**What this task involves**
Please repeat, from the entries that follow, the lines from the one containing "Lemma register_refines s" through the one containing "destruct (te =?" exactly, adding nothing.

**Records supplied**
━━━━━━

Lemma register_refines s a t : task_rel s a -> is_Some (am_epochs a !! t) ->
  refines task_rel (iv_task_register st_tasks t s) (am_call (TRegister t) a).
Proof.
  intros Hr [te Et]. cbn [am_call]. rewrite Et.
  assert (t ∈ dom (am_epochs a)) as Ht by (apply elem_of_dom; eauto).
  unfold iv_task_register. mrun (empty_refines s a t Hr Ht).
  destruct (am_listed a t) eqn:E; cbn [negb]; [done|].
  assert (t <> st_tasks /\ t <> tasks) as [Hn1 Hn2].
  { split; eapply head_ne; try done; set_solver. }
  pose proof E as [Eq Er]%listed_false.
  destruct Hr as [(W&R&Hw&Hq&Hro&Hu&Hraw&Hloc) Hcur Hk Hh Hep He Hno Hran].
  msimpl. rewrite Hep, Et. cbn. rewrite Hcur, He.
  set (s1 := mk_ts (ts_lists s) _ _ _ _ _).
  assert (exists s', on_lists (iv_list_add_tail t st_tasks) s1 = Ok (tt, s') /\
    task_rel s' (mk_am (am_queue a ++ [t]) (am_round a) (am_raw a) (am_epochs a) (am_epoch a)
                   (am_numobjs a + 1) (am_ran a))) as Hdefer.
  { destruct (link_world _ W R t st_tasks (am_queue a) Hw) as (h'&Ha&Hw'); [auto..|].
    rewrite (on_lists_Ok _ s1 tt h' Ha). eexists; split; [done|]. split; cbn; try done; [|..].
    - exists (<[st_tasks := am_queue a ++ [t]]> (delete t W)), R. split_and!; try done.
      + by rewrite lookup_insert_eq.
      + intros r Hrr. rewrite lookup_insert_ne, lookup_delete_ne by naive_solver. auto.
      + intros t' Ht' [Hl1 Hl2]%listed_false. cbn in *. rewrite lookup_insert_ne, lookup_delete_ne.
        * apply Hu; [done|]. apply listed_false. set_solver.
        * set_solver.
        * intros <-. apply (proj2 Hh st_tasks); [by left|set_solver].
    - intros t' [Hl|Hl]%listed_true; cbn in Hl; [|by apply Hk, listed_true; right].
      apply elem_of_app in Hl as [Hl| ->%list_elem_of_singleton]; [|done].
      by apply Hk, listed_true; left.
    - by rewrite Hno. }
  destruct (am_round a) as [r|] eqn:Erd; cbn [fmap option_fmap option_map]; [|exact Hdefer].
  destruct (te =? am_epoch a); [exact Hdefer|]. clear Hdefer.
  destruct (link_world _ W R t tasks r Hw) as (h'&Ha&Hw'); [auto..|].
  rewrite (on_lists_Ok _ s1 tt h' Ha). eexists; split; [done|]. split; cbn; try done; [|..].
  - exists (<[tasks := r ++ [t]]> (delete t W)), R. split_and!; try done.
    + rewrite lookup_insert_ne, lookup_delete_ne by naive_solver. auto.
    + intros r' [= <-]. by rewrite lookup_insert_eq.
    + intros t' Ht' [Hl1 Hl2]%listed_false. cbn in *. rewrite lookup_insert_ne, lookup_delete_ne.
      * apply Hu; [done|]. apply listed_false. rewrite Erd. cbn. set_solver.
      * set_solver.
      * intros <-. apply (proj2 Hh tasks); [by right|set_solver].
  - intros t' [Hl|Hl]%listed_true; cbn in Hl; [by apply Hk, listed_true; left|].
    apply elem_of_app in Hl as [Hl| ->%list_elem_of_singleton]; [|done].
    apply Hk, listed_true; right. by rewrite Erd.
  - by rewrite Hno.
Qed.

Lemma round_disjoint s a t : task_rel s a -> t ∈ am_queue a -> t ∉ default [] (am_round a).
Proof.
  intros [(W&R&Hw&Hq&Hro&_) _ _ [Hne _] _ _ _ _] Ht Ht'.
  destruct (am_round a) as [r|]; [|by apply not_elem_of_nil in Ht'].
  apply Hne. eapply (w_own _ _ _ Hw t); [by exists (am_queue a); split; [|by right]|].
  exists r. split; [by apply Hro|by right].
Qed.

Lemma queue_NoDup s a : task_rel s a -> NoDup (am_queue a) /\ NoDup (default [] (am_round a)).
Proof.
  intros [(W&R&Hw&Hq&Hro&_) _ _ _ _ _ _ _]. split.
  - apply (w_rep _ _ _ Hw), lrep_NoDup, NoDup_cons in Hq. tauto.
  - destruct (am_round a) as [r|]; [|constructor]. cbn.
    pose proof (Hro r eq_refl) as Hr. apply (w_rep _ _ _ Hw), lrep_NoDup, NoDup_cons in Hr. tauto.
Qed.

━━━━━━

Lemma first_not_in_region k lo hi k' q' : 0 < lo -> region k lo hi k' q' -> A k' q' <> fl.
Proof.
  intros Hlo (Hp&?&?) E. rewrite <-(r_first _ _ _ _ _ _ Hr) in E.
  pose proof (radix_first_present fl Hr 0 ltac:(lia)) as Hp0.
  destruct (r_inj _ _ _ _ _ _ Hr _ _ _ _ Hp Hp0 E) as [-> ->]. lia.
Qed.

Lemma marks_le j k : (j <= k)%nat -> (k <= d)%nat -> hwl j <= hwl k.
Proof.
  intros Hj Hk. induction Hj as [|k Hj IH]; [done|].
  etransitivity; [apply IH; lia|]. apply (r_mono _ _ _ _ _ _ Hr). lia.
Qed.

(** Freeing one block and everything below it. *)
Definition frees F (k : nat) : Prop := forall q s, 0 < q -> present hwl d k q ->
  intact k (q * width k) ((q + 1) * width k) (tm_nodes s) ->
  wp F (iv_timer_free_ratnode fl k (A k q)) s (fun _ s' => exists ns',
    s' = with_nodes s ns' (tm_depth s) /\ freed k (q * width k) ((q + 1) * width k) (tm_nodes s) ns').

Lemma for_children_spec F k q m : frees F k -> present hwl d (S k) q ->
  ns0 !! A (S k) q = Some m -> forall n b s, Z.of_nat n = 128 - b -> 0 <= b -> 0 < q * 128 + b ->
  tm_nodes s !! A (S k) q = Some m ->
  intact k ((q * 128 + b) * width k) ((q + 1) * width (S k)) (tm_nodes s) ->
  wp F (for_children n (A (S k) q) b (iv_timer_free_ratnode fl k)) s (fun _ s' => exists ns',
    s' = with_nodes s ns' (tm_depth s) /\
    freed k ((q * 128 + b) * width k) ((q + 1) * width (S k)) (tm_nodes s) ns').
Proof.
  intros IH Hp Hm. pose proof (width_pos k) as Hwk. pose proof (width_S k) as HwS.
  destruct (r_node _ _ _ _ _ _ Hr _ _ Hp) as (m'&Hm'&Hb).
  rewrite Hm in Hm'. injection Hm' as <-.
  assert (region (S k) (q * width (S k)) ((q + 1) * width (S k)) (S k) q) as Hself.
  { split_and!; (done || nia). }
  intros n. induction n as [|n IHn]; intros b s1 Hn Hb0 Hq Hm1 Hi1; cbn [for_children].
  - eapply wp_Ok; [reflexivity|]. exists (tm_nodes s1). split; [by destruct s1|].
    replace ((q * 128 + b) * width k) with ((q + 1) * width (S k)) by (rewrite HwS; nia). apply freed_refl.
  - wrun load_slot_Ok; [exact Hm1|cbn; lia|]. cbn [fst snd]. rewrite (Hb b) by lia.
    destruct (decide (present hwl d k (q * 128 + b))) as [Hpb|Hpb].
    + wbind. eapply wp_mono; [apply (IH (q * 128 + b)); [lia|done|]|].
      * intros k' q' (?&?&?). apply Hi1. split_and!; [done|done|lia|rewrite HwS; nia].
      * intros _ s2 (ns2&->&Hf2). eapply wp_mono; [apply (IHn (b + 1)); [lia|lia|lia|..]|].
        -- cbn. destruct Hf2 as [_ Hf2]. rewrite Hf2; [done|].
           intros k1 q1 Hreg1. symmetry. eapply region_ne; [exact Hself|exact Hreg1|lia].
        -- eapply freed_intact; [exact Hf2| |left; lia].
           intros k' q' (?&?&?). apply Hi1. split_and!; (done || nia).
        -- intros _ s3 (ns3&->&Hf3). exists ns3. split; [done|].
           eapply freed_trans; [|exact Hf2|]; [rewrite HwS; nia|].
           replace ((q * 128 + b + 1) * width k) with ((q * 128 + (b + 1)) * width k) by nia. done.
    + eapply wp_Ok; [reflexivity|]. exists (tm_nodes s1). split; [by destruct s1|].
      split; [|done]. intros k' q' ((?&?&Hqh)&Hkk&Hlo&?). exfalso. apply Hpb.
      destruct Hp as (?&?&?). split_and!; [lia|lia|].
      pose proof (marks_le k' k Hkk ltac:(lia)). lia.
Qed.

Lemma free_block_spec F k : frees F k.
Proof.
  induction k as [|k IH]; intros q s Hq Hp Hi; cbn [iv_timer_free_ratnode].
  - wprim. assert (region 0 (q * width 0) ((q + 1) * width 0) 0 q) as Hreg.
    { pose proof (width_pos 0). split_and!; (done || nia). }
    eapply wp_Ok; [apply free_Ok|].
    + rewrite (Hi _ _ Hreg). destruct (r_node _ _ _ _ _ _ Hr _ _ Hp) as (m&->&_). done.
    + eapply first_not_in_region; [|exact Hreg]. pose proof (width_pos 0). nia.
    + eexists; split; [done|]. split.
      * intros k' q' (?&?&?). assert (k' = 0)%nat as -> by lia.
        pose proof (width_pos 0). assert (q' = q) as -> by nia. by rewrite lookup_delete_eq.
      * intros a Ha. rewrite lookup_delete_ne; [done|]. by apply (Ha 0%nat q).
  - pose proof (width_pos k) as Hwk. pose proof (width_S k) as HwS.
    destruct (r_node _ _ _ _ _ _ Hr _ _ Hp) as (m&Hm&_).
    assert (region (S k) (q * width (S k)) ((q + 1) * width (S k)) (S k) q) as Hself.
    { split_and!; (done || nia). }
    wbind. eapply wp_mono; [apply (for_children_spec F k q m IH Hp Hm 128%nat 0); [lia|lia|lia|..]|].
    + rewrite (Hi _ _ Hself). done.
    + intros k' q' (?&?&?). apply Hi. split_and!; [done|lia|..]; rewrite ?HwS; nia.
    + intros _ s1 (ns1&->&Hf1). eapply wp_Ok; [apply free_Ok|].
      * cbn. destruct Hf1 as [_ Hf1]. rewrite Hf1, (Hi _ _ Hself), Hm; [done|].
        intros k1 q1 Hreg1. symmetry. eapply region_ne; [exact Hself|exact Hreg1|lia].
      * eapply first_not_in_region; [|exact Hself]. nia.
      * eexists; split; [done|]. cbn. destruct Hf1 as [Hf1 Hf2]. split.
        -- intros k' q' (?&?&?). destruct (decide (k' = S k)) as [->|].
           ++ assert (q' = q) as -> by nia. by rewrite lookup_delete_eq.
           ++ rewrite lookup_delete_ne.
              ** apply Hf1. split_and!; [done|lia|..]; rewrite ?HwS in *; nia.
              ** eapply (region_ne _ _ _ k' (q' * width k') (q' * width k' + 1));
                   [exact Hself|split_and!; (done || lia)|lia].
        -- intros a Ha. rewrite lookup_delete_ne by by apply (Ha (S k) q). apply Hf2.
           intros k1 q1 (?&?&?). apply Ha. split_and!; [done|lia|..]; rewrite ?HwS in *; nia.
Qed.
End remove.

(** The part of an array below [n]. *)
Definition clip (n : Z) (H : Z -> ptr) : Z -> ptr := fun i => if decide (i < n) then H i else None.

━━━━━━

**Exercise answer**
Lemma register_refines s a t : task_rel s a -> is_Some (am_epochs a !! t) ->
  refines task_rel (iv_task_register st_tasks t s) (am_call (TRegister t) a).
Proof.
  intros Hr [te Et]. cbn [am_call]. rewrite Et.
  assert (t ∈ dom (am_epochs a)) as Ht by (apply elem_of_dom; eauto).
  unfold iv_task_register. mrun (empty_refines s a t Hr Ht).
  destruct (am_listed a t) eqn:E; cbn [negb]; [done|].
  assert (t <> st_tasks /\ t <> tasks) as [Hn1 Hn2].
  { split; eapply head_ne; try done; set_solver. }
  pose proof E as [Eq Er]%listed_false.
  destruct Hr as [(W&R&Hw&Hq&Hro&Hu&Hraw&Hloc) Hcur Hk Hh Hep He Hno Hran].
  msimpl. rewrite Hep, Et. cbn. rewrite Hcur, He.
  set (s1 := mk_ts (ts_lists s) _ _ _ _ _).
  assert (exists s', on_lists (iv_list_add_tail t st_tasks) s1 = Ok (tt, s') /\
    task_rel s' (mk_am (am_queue a ++ [t]) (am_round a) (am_raw a) (am_epochs a) (am_epoch a)
                   (am_numobjs a + 1) (am_ran a))) as Hdefer.
  { destruct (link_world _ W R t st_tasks (am_queue a) Hw) as (h'&Ha&Hw'); [auto..|].
    rewrite (on_lists_Ok _ s1 tt h' Ha). eexists; split; [done|]. split; cbn; try done; [|..].
    - exists (<[st_tasks := am_queue a ++ [t]]> (delete t W)), R. split_and!; try done.
      + by rewrite lookup_insert_eq.
      + intros r Hrr. rewrite lookup_insert_ne, lookup_delete_ne by naive_solver. auto.
      + intros t' Ht' [Hl1 Hl2]%listed_false. cbn in *. rewrite lookup_insert_ne, lookup_delete_ne.
        * apply Hu; [done|]. apply listed_false. set_solver.
        * set_solver.
        * intros <-. apply (proj2 Hh st_tasks); [by left|set_solver].
    - intros t' [Hl|Hl]%listed_true; cbn in Hl; [|by apply Hk, listed_true; right].
      apply elem_of_app in Hl as [Hl| ->%list_elem_of_singleton]; [|done].
      by apply Hk, listed_true; left.
    - by rewrite Hno. }
  destruct (am_round a) as [r|] eqn:Erd; cbn [fmap option_fmap option_map]; [|exact Hdefer].
  destruct (te =? am_epoch a); [exact Hdefer|]. clear Hdefer.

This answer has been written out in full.